Review of DELICIOUS FOODS by James Hannaham

3.5 Stars
This novel came to my attention when it won the 2016 PEN/Faulkner Award for Fiction. 

The book begins with Eddie Hardison, a 17-year-old black with no hands, driving a stolen vehicle from Louisiana to Minnesota.  Only towards the end do we learn how his hands came to be amputated.  The story flashes back to six years earlier where we meet Darlene, Eddie’s mother, who is a drug addict lured into working on a produce farm for a company called Delicious Foods.  She and the other workers are basically slave labourers kept subdued by crack cocaine and/or alcohol.  Eddie sets out to find his mother. 

The novel is narrated from the points of view of Eddie and Darlene.  But since Darlene is addicted to cocaine, her portions are narrated by Scotty, a personification of the drug that has control of her.  His original voice explains how he came to be Darlene’s friend and why she has difficulty leaving him:  “I am a badass drug with a reputation for keeping the loyalty of my friends and lovers in a very tight grip.”

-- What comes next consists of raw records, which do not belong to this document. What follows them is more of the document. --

(* ===== verification/Framing.v ===== *)
(** * TCP framing

    [clients/rust/maho-proto/src/framing.rs]: the length-prefix writer and the
    incremental reader.  [frame_stream] is the reference: what a byte stream
    means, independently of how it is cut into [push] calls. *)

From S2P Require Import Prelude Codec.

Definition MAX_TCP_FRAME_SIZE : Z := 16 * 1024 * 1024.
#[export] Hint Unfold MAX_TCP_FRAME_SIZE : limits.

(** [u32::try_from(len).unwrap_or(u32::MAX)] *)
Definition clamp_u32 (v : Z) : Z := if v <=? U32_MAX then v else U32_MAX.

Definition TcpFrameWriter_encode (payload : list byte) : cresult (list byte) :=
  if (len payload =? 0) || (MAX_TCP_FRAME_SIZE <? len payload)
  then Err (InvalidFrameLength (clamp_u32 (len payload))) else
  length ← usize_to_u32 (len payload) "TCP frame";
  Ok (le_bytes 4 length ++ payload).

Inductive TcpFrameEvent : Type :=
| Frame (payload : list byte)
| DroppedInvalidLength (length : Z).

#[export] Instance TcpFrameEvent_eq_dec : EqDecision TcpFrameEvent.
Proof. solve_decision. Defined.

(** The state of a [TcpFrameReader] is its buffer. *)
Abbreviation TcpFrameReader := (list byte) (only parsing).

Definition TcpFrameReader_new : TcpFrameReader := [].
Definition buffered_len (buffer : TcpFrameReader) : Z := len buffer.
Definition TcpFrameReader_clear (buffer : TcpFrameReader) : TcpFrameReader := [].

(** The code after the loop: [clear] or [drain(..offset)]. *)
Definition compact (buffer : TcpFrameReader) (offset : Z) : TcpFrameReader :=
  if offset =? len buffer then []
  else if 0 <? offset then drop (Z.to_nat offset) buffer
  else buffer.

(** The loop of [push].  Each turn either leaves the loop or moves [offset]
    forward, so one unit of fuel per buffered byte is enough. *)
Fixpoint push_loop (fuel : nat) (buffer : TcpFrameReader) (offset : Z)
    (events : list TcpFrameEvent) : TcpFrameReader * list TcpFrameEvent :=
  match fuel with
  | O => (compact buffer offset, events)
  | S fuel =>
    if 4 <=? len buffer - offset then
      let length := le_value (take 4 (drop (Z.to_nat offset) buffer)) in
      if (length =? 0) || (MAX_TCP_FRAME_SIZE <? length) then
        ([], events ++ [DroppedInvalidLength length])
      else
        let frame_end := 4 + length in
        if len buffer - offset <? frame_end then (compact buffer offset, events)
        else
          let payload := take (Z.to_nat length) (drop (Z.to_nat (offset + 4)) buffer) in
          push_loop fuel buffer (offset + frame_end) (events ++ [Frame payload])
    else (compact buffer offset, events)
  end.

Definition TcpFrameReader_push (buffer : TcpFrameReader) (input : list byte)
    : TcpFrameReader * list TcpFrameEvent :=
  let buffer := buffer ++ input in
  push_loop (S (length buffer)) buffer 0 [].

#[global] Arguments TcpFrameReader_push : simpl never.

(** The events of a sequence of reads, as a connection loop collects them. *)
Fixpoint push_all (buffer : TcpFrameReader) (inputs : list (list byte))
    : TcpFrameReader * list TcpFrameEvent :=
  match inputs with
  | [] => (buffer, [])
  | input :: inputs =>
    let '(buffer, events) := TcpFrameReader_push buffer input in
    let '(buffer, later) := push_all buffer inputs in
    (buffer, events ++ later)
  end.

(** ** The reference: the meaning of a byte stream *)

Definition payload_ok (payload : list byte) : Prop :=
  1 <= len payload <= MAX_TCP_FRAME_SIZE.

Definition framed (payload : list byte) : list byte :=
  le_bytes 4 (len payload) ++ payload.

(** A strict prefix of a well-formed frame. *)
Definition incomplete (s : list byte) : Prop :=
  exists rest payload, payload_ok payload /\ s ++ rest = framed payload /\ rest <> [].

Inductive frame_stream : list byte -> list TcpFrameEvent -> list byte -> Prop :=
| fs_tail s : incomplete s -> frame_stream s [] s
| fs_frame payload s events tail :
    payload_ok payload -> frame_stream s events tail ->
    frame_stream (framed payload ++ s) (Frame payload :: events) tail
| fs_invalid length s :
    u32_ok length -> (length = 0 \/ MAX_TCP_FRAME_SIZE < length) ->
    frame_stream (le_bytes 4 length ++ s) [DroppedInvalidLength length] [].

(** ** The writer *)

Lemma TcpFrameWriter_encode_iff payload bs :
  TcpFrameWriter_encode payload = Ok bs <-> payload_ok payload /\ framed payload = bs.
Proof.
  unfold TcpFrameWriter_encode, payload_ok, framed. case_if.
  - split; [done|]. intros [? _]. destruct Heqb; bool_prop; lia.
  - len_facts. run_encode. naive_solver lia.
Qed.

(** ** Incomplete frames, as the code tests them *)

Lemma framed_app_len payload s : len (framed payload ++ s) = 4 + len payload + len s.
Proof. unfold framed. autorewrite with len. lia. Qed.

Lemma le_value_prefix4 z s : u32_ok z -> le_value (take 4 (le_bytes 4 z ++ s)) = z.
Proof.
  intros. rewrite take_app_length' by by rewrite le_bytes_length.
  apply le_value_le_bytes_small. width_lia.
Qed.

Lemma payload_ok_u32 payload : payload_ok payload -> u32_ok (len payload).
Proof. unfold payload_ok. width_lia. Qed.
#[local] Hint Resolve payload_ok_u32 : maho.

(** Fewer than four bytes can always be completed to a frame. *)
Lemma incomplete_short s : len s < 4 -> incomplete s.
Proof.
  intros L. set (v := le_value s). set (l := if v =? 0 then 256 ^ len s else v).
  pose proof (le_value_range s) as R. fold v in R. pose proof (len_nonneg s) as N.
  assert (Hl : 1 <= l <= MAX_TCP_FRAME_SIZE).
  { assert (256 ^ len s <= 256 ^ 3) by (apply Z.pow_le_mono_r; lia).
    pose proof (Z.pow_pos_nonneg 256 (len s) ltac:(lia) N).
    subst l. case_if; width_lia. }
  destruct (exists_len Byte.x00 l) as [p Hp]; [lia|].
  exists (le_bytes (4 - length s) (l / 256 ^ len s) ++ p), p. split_and!.
  - unfold payload_ok; lia.
  - unfold framed. rewrite Hp, app_assoc. f_equal.
    replace 4%nat with (length s + (4 - length s))%nat at 2 by (unfold len in L; lia).
    rewrite le_bytes_add. f_equal. rewrite <- (le_bytes_mod _ l). fold (len s).
    replace (l mod 256 ^ len s) with v; [symmetry; apply le_bytes_le_value|].
    subst l. case_if; [rewrite Z_mod_same_full; lia | rewrite Z.mod_small; lia].
  - intros E. apply (f_equal len) in E. autorewrite with len in E. lia.
Qed.

Lemma incomplete_cut l s :
  1 <= l <= MAX_TCP_FRAME_SIZE -> len s < l -> incomplete (le_bytes 4 l ++ s).
Proof.
  intros Hl L. destruct (exists_len Byte.x00 (l - len s)) as [r Hr]; [lia|].
  exists r, (s ++ r). unfold payload_ok, framed. autorewrite with len. split_and!.
  - lia.
  - lia.
  - rewrite Hr, <- app_assoc. do 2 f_equal. lia.
  - intros ->. rewrite len_nil in Hr. lia.
Qed.

Lemma incomplete_inv s :
  incomplete s ->
  len s < 4 \/ exists l s', s = le_bytes 4 l ++ s' /\ 1 <= l <= MAX_TCP_FRAME_SIZE /\ len s' < l.
Proof.
  intros (rest & p & Hp & E & Hr).
  destruct (decide (len s < 4)) as [|L]; [by left|]. right.
  exists (len p), (drop 4 s). pose proof (le_bytes_prefix 4 s ltac:(lia)) as Es.
  assert (take 4 s = le_bytes 4 (len p)) as T.
  { apply (f_equal (take 4)) in E. unfold framed in E.
    rewrite take_app_le in E by (unfold len in L; lia).
    rewrite E. apply take_app_length'. by rewrite le_bytes_length. }
  rewrite T, le_value_le_bytes_small in Es by (apply payload_ok_u32 in Hp; width_lia).
  split_and!; [done | apply Hp | apply Hp |].
  assert (0 < len rest) by (destruct rest; [done | rewrite len_cons; len_facts; lia]).
  apply (f_equal len) in E. unfold framed in E. autorewrite with len in *. lia.
Qed.

(** ** The loop computes the reference *)

Lemma compact_drop pre s : compact (pre ++ s) (len pre) = s.
Proof.
  unfold compact. autorewrite with len. case_if.
  - symmetry. apply len_0_nil. lia.
  - case_if; [apply drop_len_app|].
    rewrite (len_0_nil pre) by lia. done.
Qed.

Lemma push_loop_spec fuel pre s events :
  (length s < fuel)%nat ->
  exists evs tail, frame_stream s evs tail /\
    push_loop fuel (pre ++ s) (len pre) events = (tail, events ++ evs).
Proof.
  revert pre s events. induction fuel as [|fuel IH]; intros pre s events Hf; [lia|].
  cbn [push_loop]. autorewrite with len. rewrite drop_len_app.
  replace (len pre + len s - len pre) with (len s) by lia. case_if.
  2: { exists [], s. rewrite compact_drop, app_nil_r. split; [constructor|done].
       apply incomplete_short. lia. }
  pose proof (le_bytes_prefix 4 s ltac:(lia)) as Es.
  pose proof (le_value_range (take 4 s)) as R.
  set (l := le_value (take 4 s)) in *. set (s' := drop 4 s) in *.
  assert (Ls : len s = 4 + len s') by (rewrite Es; autorewrite with len; done).
  assert (Ul : u32_ok l).
  { assert (256 ^ len (take 4 s) <= 256 ^ 4)
      by (apply Z.pow_le_mono_r; rewrite ?len_take; lia). width_lia. }
  case_if.
  { exists [DroppedInvalidLength l], []. split; [|done]. rewrite Es.
    constructor; [done|]. destruct Heqb0; bool_prop; auto. }
  case_if.
  { exists [], s. rewrite compact_drop, app_nil_r. split; [constructor|done].
    rewrite Es. apply incomplete_cut; lia. }
  assert (D : drop (Z.to_nat (len pre + 4)) (pre ++ s) = s').
  { rewrite Es. replace (len pre + 4) with (len (pre ++ le_bytes 4 l)) by (autorewrite with len; lia).
    rewrite app_assoc. apply drop_len_app. }
  rewrite D. set (p := take (Z.to_nat l) s'). set (s'' := drop (Z.to_nat l) s').
  assert (Lp : len p = l) by (unfold p; rewrite len_take; lia).
  assert (Hp : payload_ok p) by (unfold payload_ok; lia).
  assert (E'' : s = framed p ++ s'').
  { rewrite Es at 1. unfold framed. rewrite Lp, <- app_assoc. f_equal. symmetry. apply take_drop. }
  rewrite E'', app_assoc. replace (len pre + (4 + l)) with (len (pre ++ framed p))
    by (unfold framed; autorewrite with len; lia).
  destruct (IH (pre ++ framed p) s'' (events ++ [Frame p])) as (evs & tail & Fs & ->).
  { apply (f_equal length) in E''. unfold framed in E''.
    rewrite !length_app, le_bytes_length in E''. lia. }
  exists (Frame p :: evs), tail. split; [by constructor|]. by rewrite <- app_assoc.
Qed.

Lemma push_spec buffer input tail events :
  TcpFrameReader_push buffer input = (tail, events) ->
  frame_stream (buffer ++ input) events tail.
Proof.
  unfold TcpFrameReader_push. intros E.
  destruct (push_loop_spec (S (length (buffer ++ input))) [] (buffer ++ input) [])
    as (evs & t & F & E'); [lia|].
  rewrite len_nil, !app_nil_l in E'. rewrite E' in E. by injection E as <- <-.
Qed.

(** ** The reference is a function *)

Lemma framed_inj p q s t :
  payload_ok p -> payload_ok q -> framed p ++ s = framed q ++ t -> p = q /\ s = t.
Proof.
  intros Hp Hq E. assert (L : len p = len q).
  { apply (f_equal (fun b => le_value (take 4 b))) in E. unfold framed in E.
    rewrite <- !app_assoc, !le_value_prefix4 in E by auto with maho. done. }
  unfold framed in E. rewrite L, <- !app_assoc in E. apply app_inv_head in E.
  by apply app_inv_len.
Qed.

The pacing of the novel is a bit of a problem.  Day-to-day life at the farm is detailed.  Then the ending moves very quickly when more detail would have been appropriate.  Because much is left out, the reader may have difficulty accepting the ending as credible.  The statement “It ain’t too often that the mother look at the child and get schooled” begins the change leading to the ending, but it is not accurate: parents constantly learn things from their children. 

It is the characterization of Darlene that is noteworthy.  The author succeeds in making a drug addict a sympathetic human being.  There are times she is so naïve and makes such poor choices, but the reader comes to understand her motivations and the depth of her despair.  The recurring image of a corpse as a piece of driftwood explains so much about her behaviour:  “that piece of driftwood” becomes “that damn piece of driftwood” and then “that goddamn piece of driftwood.”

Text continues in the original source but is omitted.